Amy Schumer refuses to glamorize anything about pregnancy, childbirth, or childrearing — which is one of the reasons we love her so much.

While the new-ish, Jewish mom of one does post pictures about her bliss with baby Gene Attell (who is now 8 months old), she’s also sharing her struggles. Over the past 14 months or so, she’s kept it real about her experience with hyperemesis gravidarum (extreme morning sickness); fought misconceptions about autism (her husband, chef Chris Fischer, was diagnosed with ASD); and shared her experiences about going back to work (she thanked her nanny for allowing her to keep her work schedule).

This weekend, she opened up about her experience with IVF, in-vitro fertilization, the process extracting eggs and fertilizing them in a lab for later implantation. IVF has been around for over 40 years, and it is estimated about one to two percent of all babies born in the U.S. each year are conceived via IVF.  In other words, it’s totally normal — and yet, few celebrities have been as candid about it as Schumer.

On Friday, Schumer posted an unvarnished photo of her bruised belly (IVF requires daily injections of hormones for about 10 to 12 days before the egg retrieval happens) with her C-section scar still visible. “I’m a week into IVF and feeling really run down and emotional,” Schumer wrote in the Instagram post. “If anyone went through it and if you have any advice or wouldn’t mind sharing your experience with me please do.”

“We are freezing my eggs and figuring out what to do to give Gene a sibling,” she explained.

While some people (rudely!) attacked her for not considering adoption, many chimed in with support. Among them, her best friend, comedian Rachel Feinstein, and fellow actress and Jewish mom Rosanna Arquette, who recommend vitamin drips. Selena Gomez also sent support, and later revealed her mother also went through IVF.

Schumer also had plenty of moms who have gone through IVF write with helpful advice about what to eat and drink during the process, and how to ease the pain and bruising. “I learned to eat salty food after and drink Gatorade,” Schumer wrote in a follow-up post. “Ice the area. Take arnica and put arnica on the bruises. To be patient and kind to myself and that there are sooooo many of us willing to be there for each other. Your stories helped me more than you can imagine. I feel incredibly lucky. I’m really hoping this works and staying positive. Much much love!”

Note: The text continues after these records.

Lemma coll_init_spec members :
  (exists s, coll_init resource members = Ok s /\ coll_wf s /\ elems s = aset_union members [] /\
     shares members = true) \/
  (coll_init resource members = Raise AssertionError /\ shares members = false).
Proof.
  unfold coll_init. destruct (spec_new (T := T) members) as [Hg He].
  assert (Hsame : same_resource resource members (osNew members : T) = shares members).
  { unfold same_resource. rewrite He. destruct members as [|k ms]; [done|].
    assert (Hhd : exists l, aset_union (k :: ms) [] = k :: l).
    { rewrite aset_union_cons. change (aset_add k []) with [k]. generalize ([] : list K).
      clear. induction ms as [|m ms IH]; intros l; [by exists l|]. rewrite aset_union_cons. unfold aset_add.
      case_decide; [apply IH|]. apply (IH (l ++ [m])). }
    destruct Hhd as [l ->]. simpl. by rewrite bool_decide_true. }
  rewrite forallb_const, Hsame. destruct (shares members) eqn:Hsh.
  - rewrite orb_true_r. left. eexists. split; [done|]. split_and!; [|done|done]. split; [done|].
    rewrite He. eapply shares_sub; [|exact Hsh]. intros a [Ha|Ha]%aset_union_elem; [done|].
    by apply elem_of_nil in Ha.
  - destruct members as [|k ms]; [done|]. rewrite bool_decide_false by done. by right.
Qed.

(** The operations as a step, with the result they have on the abstract list *)
Inductive coll_op := CAdd (m : K) | CRemove (m : K) | CExtend (ms : list K) | CPop.
Definition coll_step (o : coll_op) : M T (option K) :=
  match o with
  | CAdd m => coll_add resource m ;;; mret None
  | CRemove m => coll_remove resource m ;;; mret None
  | CExtend ms => coll_extend resource ms ;;; mret None
  | CPop => let* m := coll_pop resource in mret (Some m)
  end.
Definition list_step (o : coll_op) (l : list K) : res (option K * list K) :=
  match o with
  | CAdd m => if shares (l ++ [m]) then Ok (None, aset_add m l) else Raise AssertionError
  | CRemove m => if shares (l ++ [m]) then Ok (None, aset_discard m l) else Raise AssertionError
  | CExtend ms => if shares (l ++ ms) then Ok (None, aset_union ms l) else Raise AssertionError
  | CPop => match l with
            | [] => Raise (RuntimeError "Can't pop if empty")
            | m :: l => Ok (Some m, l)
            end
  end.

Lemma coll_add_run m s : coll_wf s ->
  coll_add resource m s = if shares (elems s ++ [m]) then (Ok tt, osAdd m s) else (Raise AssertionError, s).
Proof.
  intros Hs. unfold coll_add, gets, modify, py_assert. mred. rewrite same_resource_shares by done.
  by destruct (shares _).
Qed.

Lemma coll_remove_run m s : coll_wf s ->
  coll_remove resource m s =
  if shares (elems s ++ [m]) then
    (Ok tt, if decide (m ∈ elems s) then osDiscard m s else s) else (Raise AssertionError, s).
Proof.
  intros Hs. unfold coll_remove, gets, py_assert, when. mred. rewrite same_resource_shares by done.
  destruct (shares _); [|done]. simpl. rewrite spec_contains by apply Hs.
  destruct (decide (m ∈ elems s)) as [Hm|Hm].
  - rewrite bool_decide_true by done. rewrite spec_remove by apply Hs. by rewrite decide_True.
  - by rewrite bool_decide_false.
Qed.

Schumer isn’t the first star to reveal that they had IVF: Chrissy Teigen has also opened up about her own process with IVF, as did former First Lady Michelle Obama in her book, Becoming. But Schumer’s revelation — posting intimate photos and videos and asking for help while in the heart of a difficult, physically painful and emotional process — is especially powerful, and helps others going through the process know that they’re not alone.

Of course, Schumer is a comedian, which means she also managed to find the funny in the whole ordeal.

She posted a video of her on the way to her egg retrieval — stuck behind a garbage truck, trying to dispose of a sofa, an “only in New York” experience if there ever was one! “Stuck is a mindset,” Fischer, who is driving the car, says.

“Actually, everyone should get to see this sofa going in,” she tells her audience, and then shows off her funky Russel Westbrook sneakers.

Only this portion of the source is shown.